In an era dominated by space-age racket technologies like Kevlar, ceramics and various graphite-fiberglass amalgams, Connors stuck with his trusty Wilson T2000 – a primitive piece of steel with a wrap-around string aesthetic and microscopic sweet spot.  

There was just something about seeing the consummate throwback Connors, and his anachronistic Tool of his Trade,  continually vanquish a parade of younger adversaries with their ultra-modern tennis accoutrements that resonated with the purist in me.

That’s why Brennan v Constance, 2014 IL App (5th) 110555-U (2014), a lawsuit involving two former law partners fighting over legal fees owed by the tennis legend, naturally piqued my interest.

Facts:

The plaintiff and defendant was ere law partners in a three-person firm (the Firm).  Connors was a long-time Firm client.  

When the Firm disbanded, a major sticking point was fees owed the Firm by Connors for previous services.  Defendant believed the fees were his (since Connors was originally his client) while the other Firm members viewed the Connors fees owed to the Firm.

After more than a decade of litigation, Connors paid nearly $11 million to the Firm.  Defendant received nearly $7 million, while a former Firm partner got about $4M.

Plaintiff sued to impose a constructive trust over a portion of the $7 million in fees recovered by defendant because plaintiff believed defendant misled him concerning the amounts owed from the tennis great.

After a three-week bench trial, the Court entered judgment in plaintiff’s favor and imposed a constructive trust on the fees and awarded plaintiff more than $1.64 million – an amount equal to 25% of the Connors fees paid to defendanT.

Held: trial court reversed.  Plaintiff’s suit is time-barred.

Rules/Reasoning:

Plaintiff’s suit was barred by the five-year statute of limitations governing breach of fiduciary duty claims. 

Code Section 13-205’s five-year limitations period governs constructive trust and fiduciary duty claims.  ¶ 60, 735 ILCS 5/13-205.  A statute of limitations starts running when the cause of action accrues (when facts exist which authorize bringing the action).  

The “discovery rule” tolls (stops) the running of a limitations period until an injured plaintiff knows or should know he has been injured. 

Fraudulent concealment of a claim also tolls the limitations period.  ¶ 61.  In “passive” concealment cases, the plaintiff must show that defendant concealed a material fact that he was under a duty to disclose.  ¶ 63.   However, a plaintiff who knows he has been injured has a duty to investigate further and the limitations period will run when the plaintiff is put on “inquiry notice.”  A plaintiff doesn’t have to know the full extent of his injuries before the statutory clocks start ticking.

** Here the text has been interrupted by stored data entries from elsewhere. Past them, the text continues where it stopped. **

(* ===== verification/Crypto.v ===== *)
(** * Interfaces of the code outside the repository

    Each primitive the program calls but does not define is a class of
    operations together with a class of the documented laws the program relies
    on.  [Instances.v] gives concrete instances that satisfy every law. *)

From S2P Require Import Prelude GoStd.

(** ** Protocol Buffers: [proto.Marshal] and [proto.Unmarshal]

    [marshal] fails on messages protobuf cannot encode (a string field that is
    not UTF-8, a message of 2 GiB or more). *)
Class Proto (M : Type) := {
  marshal : M -> option bytes;
  unmarshal : bytes -> option M
}.

Class ProtoOk (M : Type) `{Proto M} : Prop :=
  unmarshal_marshal m b : marshal m = Some b -> unmarshal b = Some m.

(** [payload, _ := proto.Marshal(m)]: the error is dropped, the payload is nil. *)
Definition marshal_or_nil {M} `{Proto M} (m : M) : bytes := default [] (marshal m).

(** ** Ed25519

    A private key is its 32-byte seed followed by the 32-byte public key. *)
Definition SeedSize : nat := 32.
Definition PublicKeySize : nat := 32.
Definition PrivateKeySize : nat := 64.
Definition SignatureSize : nat := 64.

Class Ed25519 := {
  ed_pub_of_seed : bytes -> bytes;
  ed_sign : bytes -> bytes -> bytes;           (* private key, message *)
  ed_verify : bytes -> bytes -> bytes -> bool  (* public key, message, signature *)
}.

(** [ed25519.NewKeyFromSeed], [PrivateKey.Public] and [PrivateKey.Seed]. *)
Definition NewKeyFromSeed `{Ed25519} (seed : bytes) : bytes := seed ++ ed_pub_of_seed seed.
Definition priv_Public (priv : bytes) : bytes := drop SeedSize priv.
Definition priv_Seed (priv : bytes) : bytes := take SeedSize priv.

(** The private keys [GenerateKey] and [NewKeyFromSeed] return. *)
Definition genuine_priv `{Ed25519} (priv : bytes) : Prop :=
  exists seed, length seed = SeedSize /\ priv = NewKeyFromSeed seed.

Class Ed25519Ok `{Ed25519} : Prop := {
  length_ed_pub seed : length (ed_pub_of_seed seed) = PublicKeySize;
  ed_verify_sign priv m :
    genuine_priv priv -> ed_verify (priv_Public priv) m (ed_sign priv m) = true
}.

(** ** RIPEMD-160 and Base58 *)
Class Ripemd160 := { ripemd160 : bytes -> bytes }.
Class Ripemd160Ok `{Ripemd160} : Prop := { length_ripemd160 m : length (ripemd160 m) = 20%nat }.

Class Base58 := {
  b58_encode : bytes -> string;
  b58_decode : string -> option bytes
}.
Class Base58Ok `{Base58} : Prop := {
  b58_decode_encode b : b <> [] -> b58_decode (b58_encode b) = Some b;
  b58_encode_decode s b : b58_decode s = Some b -> b58_encode b = s;
  b58_decode_empty : b58_decode ""%string = None
}.

(** ** X25519 key agreement, HKDF-SHA256 and AES-256-GCM *)
Class X25519 := {
  x25519 : bytes -> bytes -> option bytes;  (* scalar, point; None: low-order point *)
  x25519_base : bytes -> bytes              (* public key of a scalar *)
}.
Class X25519Ok `{X25519} : Prop := {
  x25519_comm a b : x25519 a (x25519_base b) = x25519 b (x25519_base a)
}.

Class HKDF := { hkdf_sha256 : bytes -> bytes -> bytes -> bytes }. (* secret, salt, info *)

Definition gcmNonceSize : nat := 12.
Class AESGCM := {
  gcm_seal : bytes -> bytes -> bytes -> bytes;        (* key, nonce, plaintext *)
  gcm_open : bytes -> bytes -> bytes -> option bytes  (* key, nonce, ciphertext *)
}.
Class AESGCMOk `{AESGCM} : Prop := {
  gcm_open_seal k n m : gcm_open k n (gcm_seal k n m) = Some m
}.

(** SHA-512, used to turn an Ed25519 seed into an X25519 scalar. *)
Class Sha512 := { sha512 : bytes -> bytes }.

(** Argon2id with the parameters the keystore fixes. *)
Class Argon2 := { argon2_IDKey : string -> bytes -> bytes }. (* passphrase, salt *)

In reversing the plaintiff’s judgment, the 5th District found the plaintiff was on inquiry notice as early as 2004 (when he admittedly first learned of an aborted stock transfer that would have netted the Firm millions) but didn’t sue until 2010.  Since plaintiff missed the five-year limitations period, his suit was too late.

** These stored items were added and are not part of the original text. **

(* ===== verification/Protocol.v ===== *)
(** * internal/protocol: message types, envelopes, framing and signing *)

From S2P Require Import Prelude GoStd Crypto.
Local Open Scope go_scope.

(** ** ids.go and messages.proto *)

(** src: internal/protocol/ids.go 10-10 MaxMessageSize *)
Definition MaxMessageSize : Z := 16 * 1024 * 1024.

(** The values of the [MessageType] enum; an envelope may carry any [int32]. *)
Abbreviation MessageType := Z.
Definition CONN_REQUEST : MessageType := 1.
Definition CONN_RESPONSE : MessageType := 2.
Definition CONN_CONFIRM : MessageType := 3.
Definition IP_EXCHANGE : MessageType := 4.
Definition CHAT_TEXT : MessageType := 10.
Definition CHAT_ACK : MessageType := 11.
Definition FILE_OFFER : MessageType := 20.
Definition FILE_ACCEPT : MessageType := 21.
Definition FILE_REJECT : MessageType := 22.
Definition FILE_CHUNK : MessageType := 23.
Definition FILE_CHUNK_ACK : MessageType := 24.
Definition FILE_COMPLETE : MessageType := 25.
Definition FILE_CANCEL : MessageType := 26.
Definition DHT_FIND_NODE : MessageType := 30.
Definition DHT_NODE_RESPONSE : MessageType := 31.
Definition DHT_PUT_RECORD : MessageType := 32.
Definition PING : MessageType := 40.
Definition PONG : MessageType := 41.

Record Envelope := mkEnvelope {
  env_Type : MessageType;
  env_Payload : bytes;
  env_Timestamp : Z;       (* int64 *)
  env_PubKey : bytes;
  env_Signature : bytes
}.

Record ConnRequest := mkConnRequest {
  req_FromAddress : string; req_TargetAddress : string; req_Nonce : bytes; req_Timestamp : Z }.
Record ConnResponse := mkConnResponse {
  resp_Accepted : bool; resp_PubKey : bytes; resp_Signature : bytes;
  resp_Nonce : bytes; resp_Reason : string }.
Record ConnConfirm := mkConnConfirm { conf_PubKey : bytes; conf_Signature : bytes }.
Record IPExchangeMsg := mkIPExchangeMsg { ipx_Addrs : list string }.
Record ChatText := mkChatText { ct_Id : string; ct_Text : string }.
Record ChatAck := mkChatAck { ca_MessageId : string }.
Record PbFileOffer := mkPbFileOffer {
  fo_TransferId : string; fo_Filename : string; fo_Size : Z; fo_RootHash : bytes;
  fo_ChunkSize : Z; fo_ChunkCount : Z }.
Record FileAccept := mkFileAccept { fa_TransferId : string }.
Record FileReject := mkFileReject { fr_TransferId : string; fr_Reason : string }.
Record FileChunk := mkFileChunk {
  fc_TransferId : string; fc_Index : Z; fc_Data : bytes; fc_Hash : bytes; fc_Proof : list bytes }.
Record FileChunkAck := mkFileChunkAck {
  ack_TransferId : string; ack_Index : Z; ack_Valid : bool }.
Record FileComplete := mkFileComplete { fcomp_TransferId : string }.
Record PeerRecord := mkPeerRecord {
  pr_NodeId : bytes; pr_Address : string; pr_OnionAddress : string; pr_Timestamp : Z }.
Record DHTFindNode := mkDHTFindNode { fn_Target : bytes }.
Record DHTNodeResponse := mkDHTNodeResponse { nr_Peers : list PeerRecord }.
Record DHTPutRecord := mkDHTPutRecord { put_Record : option PeerRecord }.
Record Ping := mkPing { ping_Timestamp : Z }.
Record Pong := mkPong { pong_EchoTimestamp : Z }.

(** ** codec.go: length-prefixed framing *)

Inductive codec_err :=
| ErrMarshalling
| ErrTooLarge (n : Z)
| ErrWritingPrefix
| ErrWritingPayload
| ErrReadingPrefix
| ErrReadingPayload
| ErrUnmarshalling.

(** An [io.Writer]: what it has accepted, and how many more [Write] calls succeed
    ([None]: all of them). *)
Record writer := mkWriter { w_out : bytes; w_budget : option nat }.

Definition Write (w : writer) (p : bytes) : option writer :=
  match w_budget w with
  | None => Some (mkWriter (w_out w ++ p) None)
  | Some (S n) => Some (mkWriter (w_out w ++ p) (Some n))
  | Some O => None
  end.

(** [io.ReadFull(r, buf)] with [len(buf) = n] on a stream holding [r]. *)
Definition ReadFull (n : nat) (r : bytes) : option (bytes * bytes) :=
  if (n <=? length r)%nat then Some (take n r, drop n r) else None.

Section codec.
Context `{Proto Envelope}.

(** src: internal/protocol/codec.go 13-34 WriteMsg *)
Definition WriteMsg (w : writer) (env : Envelope) : result codec_err writer * writer :=
  match marshal env with
  | None => (Err ErrMarshalling, w)
  | Some data =>
      if MaxMessageSize <? Z.of_nat (length data)
      then (Err (ErrTooLarge (Z.of_nat (length data))), w)
      else
        match Write w (BigEndian.PutUint32 (Z.of_nat (length data))) with
        | None => (Err ErrWritingPrefix, w)
        | Some w1 =>
            match Write w1 data with
            | None => (Err ErrWritingPayload, w1)
            | Some w2 => (Ok w2, w2)
            end
        end
  end.

(** The envelope read and the rest of the stream. *)
(** src: internal/protocol/codec.go 37-58 ReadMsg *)
Definition ReadMsg (r : bytes) : result codec_err (Envelope * bytes) :=
  '(lengthBuf, r1) <-? of_option ErrReadingPrefix (ReadFull 4 r);
  let size := BigEndian.Uint32 lengthBuf in
  guard negb (MaxMessageSize <? size) else ErrTooLarge size;
  '(data, r2) <-? of_option ErrReadingPayload (ReadFull (Z.to_nat size) r1);
  env <-? of_option ErrUnmarshalling (unmarshal data);
  Ok (env, r2).
End codec.

(** ** codec.go: signing *)

(** type (4 bytes) || payload || timestamp (8 bytes), big endian. *)
(** src: internal/protocol/codec.go 61-67 signingPayload *)
Definition signingPayload (msgType : MessageType) (payload : bytes) (timestamp : Z) : bytes :=
  BigEndian.PutUint32 (u32 msgType) ++ payload ++ BigEndian.PutUint64 (u64 timestamp).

The Court also rejected plaintiff’s fiduciary duty argument: that since defendant owed plaintiff a fiduciary duty as a former law partner, it relaxed the limitations period.  The Court disagreed.  It held that while a fiduciary relationship may excuse an initial failure to investigate, it won’t lengthen the time to sue where a plaintiff knows of possible wrongdoing and fails to act on it.  ¶¶ 70-71.

Afterwords: This case illustrates the harsh results for  litigants who sits on their rights.  While a fiduciary relationship can bolster a fraudulent concealment argument and toll a limitations period, if facts exist that should put a reasonable person on inquiry notice of a wrongful act, the limitations period will run from the date of that notice.